Like many nature lovers, Aditi Dugar and her partner head to Ladakh about once a year. Except, they don't just visit for the snow-capped peaks, spectacular vistas, or the mythic motorcycle trails. They go there mainly to source seabuckthorn, yak cheese, lavender and thyme, all ingredients that end up on their tasting menus at Masque, a standalone restaurant launched in 2016. Similarly, brothers Ryan and Keenan Tham, who run a string of restaurants, including Koko, The Good Wife, and nightclub Trilogy, across several cities in the country are also looking at ideas that toss up a unique offering to diners. One of those include a sushi conveyor belt, but it is still on the drawing board.
The result is a changing landscape for the country’s eating-out business where branding was once nothing more than sending out takeaway menus to local businesses and households. What was once a landscape of restaurants that could be neatly segregated into Indian, Chinese, and continental cuisines, has given way to experiments with concepts that play with fusion cuisine and food from around the world. These include experimentation with menus, design and service with an aim to provide an experience that keeps customers coming back for more.
The big shift according to Riyaaz Amlani, chief executive officer of Impresario Entertainment & Hospitality, which started Salt Water Cafe, the Social, and Smokehouse Deli, says that restaurants today are closer to figuring out what customers really want as well as defining "mood-spaces".
If restaurants like China Garden, Olive, and Indigo defined mainstream yesterday, then it’s about razor-sharpening that focus on what the 'flavour of the day', figuratively speaking, today is really about. "The real Indian consumer likes their food saucy, with big flavors," Amlani adds. He points to restaurants that have tailored their offerings to that sensibility — The Bombay Canteen, Monkey Bar are examples of the transition from classique to nouvelle with an Indian twist.

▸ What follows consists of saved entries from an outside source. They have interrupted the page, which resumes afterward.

(** ** Starting and stopping *)

Lemma alone_echo a b c : alone P (echo a b c : WM unit).
Proof. unfold echo. keep. Qed.
Lemma alone_kill f b : alone P (svc_wan_kill_process f b : WM unit).
Proof. unfold svc_wan_kill_process, kill_file, svc_wan_get_pid. keep. Qed.
Lemma alone_leave o n k : in_wan n = false → alone P (leave_proxy o n k : WM bool).
Proof. intros Hn. unfold leave_proxy. keep. Qed.
#[local] Hint Resolve alone_echo alone_kill : alone.
#[local] Hint Extern 1 (alone _ (leave_proxy _ _ _)) => apply alone_leave; reflexivity : alone.
Lemma alone_start_bridge p : alone P (svc_wan_start_bridge p : WM Z).
Proof. unfold svc_wan_start_bridge. keep. Qed.
Lemma alone_start_ppp p v : alone P (svc_wan_start_ppp p v : WM Z).
Proof. unfold svc_wan_start_ppp, svc_wan_execute_cmd_normal, svc_wan_get_pid. keep. Qed.
Lemma alone_start_ip4 p c : alone P (start_ip4 p c : WM bool).
Proof. unfold start_ip4, svc_wan_start_ipv4_dhcp, svc_wan_start_ipv4_static. keep. Qed.
Lemma alone_dhcp6c p : alone P (start_dhcp6c p : WM Z).
Proof. unfold start_dhcp6c. keep. Qed.
#[local] Hint Resolve alone_start_bridge alone_start_ppp alone_start_ip4 alone_dhcp6c : alone.
Lemma alone_start_ip6 p c : alone P (start_ip6 p c : WM bool).
Proof. unfold start_ip6, svc_wan_start_ipv6_dhcp, svc_wan_start_ipv6_slaac, svc_wan_start_ipv6_static. keep. Qed.
Lemma alone_create_conf o : alone P (svc_wan_create_conf o : WM Z).
Proof. unfold svc_wan_create_conf, prepare_start_dhcp6c, create_dhcp6c_conf. keep. Qed.
Lemma alone_delete_conf o : alone P (svc_wan_delete_conf o : WM Z).
Proof. unfold svc_wan_delete_conf. keep. Qed.
Lemma alone_create_device o : alone P (svc_wan_create_device o : WM Z).
Proof. unfold svc_wan_create_device, svc_save_protect_wan_info, doValPut. keep. Qed.
Lemma alone_mtu o a : alone P (svc_wan_mtu_conf o a : WM unit).
Proof. unfold svc_wan_mtu_conf, clamp. keep. Qed.
#[local] Hint Resolve alone_start_ip6 alone_create_conf alone_delete_conf alone_create_device alone_mtu : alone.
Lemma alone_creat_intf o v : alone P (svc_wan_do_something_creat_intf o v : WM unit).
Proof. unfold svc_wan_do_something_creat_intf, svc_wan_set_intf_name, check_nat_enable, svc_wan_config_intf_attr. keep. Qed.
Lemma alone_del_intf p : alone P (svc_wan_do_something_del_intf p : WM unit).
Proof. unfold svc_wan_do_something_del_intf. keep. Qed.
#[local] Hint Resolve alone_creat_intf alone_del_intf : alone.
Lemma alone_do_start p : alone P (svc_wan_do_start_intf p : WM Z).
Proof. unfold svc_wan_do_start_intf, svc_wan_cfg_get_system_protocol_version, svc_wan_start_device, svc_wan_delete_device. keep. Qed.
Lemma alone_stop_ip4 p c : alone P (stop_ip4 p c : WM bool).
Proof. unfold stop_ip4, svc_wan_stop_ipv4_dhcp, svc_wan_stop_ipv4_static. keep. Qed.
Lemma alone_stop_ip6 p c : alone P (stop_ip6 p c : WM bool).
Proof. unfold stop_ip6, svc_wan_stop_ipv6_dhcp, svc_wan_stop_ipv6_slaac, stop_dhcp6c, svc_wan_stop_ipv6_static. keep. Qed.
Lemma alone_stop_ppp p : alone P (svc_wan_stop_ppp p : WM Z).
Proof. unfold svc_wan_stop_ppp, stop_pppoe_relay, ppp_lost. keep. Qed.
Lemma alone_stop_bridge p : alone P (svc_wan_stop_bridge p : WM Z).
Proof. unfold svc_wan_stop_bridge. keep. Qed.
#[local] Hint Resolve alone_do_start alone_stop_ip4 alone_stop_ip6 alone_stop_ppp alone_stop_bridge : alone.
Lemma alone_do_stop p : alone P (svc_wan_do_stop_intf p : WM Z).
Proof. unfold svc_wan_do_stop_intf, svc_wan_stop_device, svc_wan_delete_device. keep. Qed.
#[local] Hint Resolve alone_do_stop : alone.
Lemma alone_stop p : alone P (svc_wan_stop_intf p : WM Z).
Proof. unfold svc_wan_stop_intf. keep. Qed.
Lemma alone_start p : alone P (svc_wan_start_intf p : WM Z).
Proof. unfold svc_wan_start_intf. keep. Qed.
Lemma exec_copies s F o :
  well_formed s F → allowed F o → match o with Copy _ _ | Merge _ _ => True | _ => False end →
  ∃ r s' F', exec o s = Ok (r, s') ∧ well_formed s' F'.
Proof using wf H0.
  intros Hw Ho Hcopy. destruct (Hw) as [HF Hd Ht Hm Hk]. destruct o as [| | | | |dst src|dst src]; try done; cbn [exec].
  - destruct Ho as [[Hrd Hld] [Hrs Hls]].
    destruct (written_ids E tk dst wf Hrd Hld) as (od & Hpd & Hud), (written_ids E tk src wf Hrs Hls) as (os & Hps & Hus).
    destruct (copy_private_run E s F _ _ _ _ _ _ HF Hpd Hud Hps Hus) as [Hr|(ed & kd & es & ks & x & a & s' & Hr & Hl & _ & _ & HF' & Hlk & Huse)];
      [by exists (-1), s, F|].
    eexists 0, s', _. split; [exact Hr|]. eapply well_formed_attrs; [exact Hw|exact Hl| |exact HF'|by apply Huse|done]. done.
  - destruct Ho as ([Hrd Hld] & [Hrs Hls] & Hne).
    destruct (written_ids E tk dst wf Hrd Hld) as (od & Hpd & Hud), (written_ids E tk src wf Hrs Hls) as (os & Hps & Hus).
    destruct (copy_without_del_run E s F _ _ _ _ _ _ HF Hpd Hud Hps Hus Hne) as (a & -> & _).
    destruct (lookup F (ids_of E dst)) as [[ed kd]|] eqn:Hl; [|by exists (-1), s, F].
    destruct (lookup F (ids_of E src)) as [[es ks]|] eqn:Hl'; [|by exists (-1), s, F]. by eapply attrs_step.
Qed.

Fundamentally, there are two models at play in dining concepts. First, there's the low capex and high volume model. Second, there's the low volume and high capital outlay version. Therefore, while Amlani has a point about the emergence of fresh new tastes, there's also established success with restaurants that throw up what's popular.
Tham's Koko, for example, has a full-service bar on one end and a reservation-style restaurant on the other that serves an elite clientele. At these restaurants, the customer is being lured for a lunch-cum-business deal, unlike spaces where free Wi-Fi is the big draw.
Of course, there's an audience for that as well. Social, a string of open-style casual cafes with no-fuss food, and tons of space is Amlani's model for getting youngsters in to spend time there and do exactly that. Browse on their computers or chat on their phones for hours on end even if they just ordered one beer. There are 18 Socials in India so far and he plans to launch another ten. At the other end of the spectrum, Dugar, mentioned earlier, says she has no plans to start another Masque in a different city. "It's a business that's driven by a chef, which you can't duplicate as easily," she says.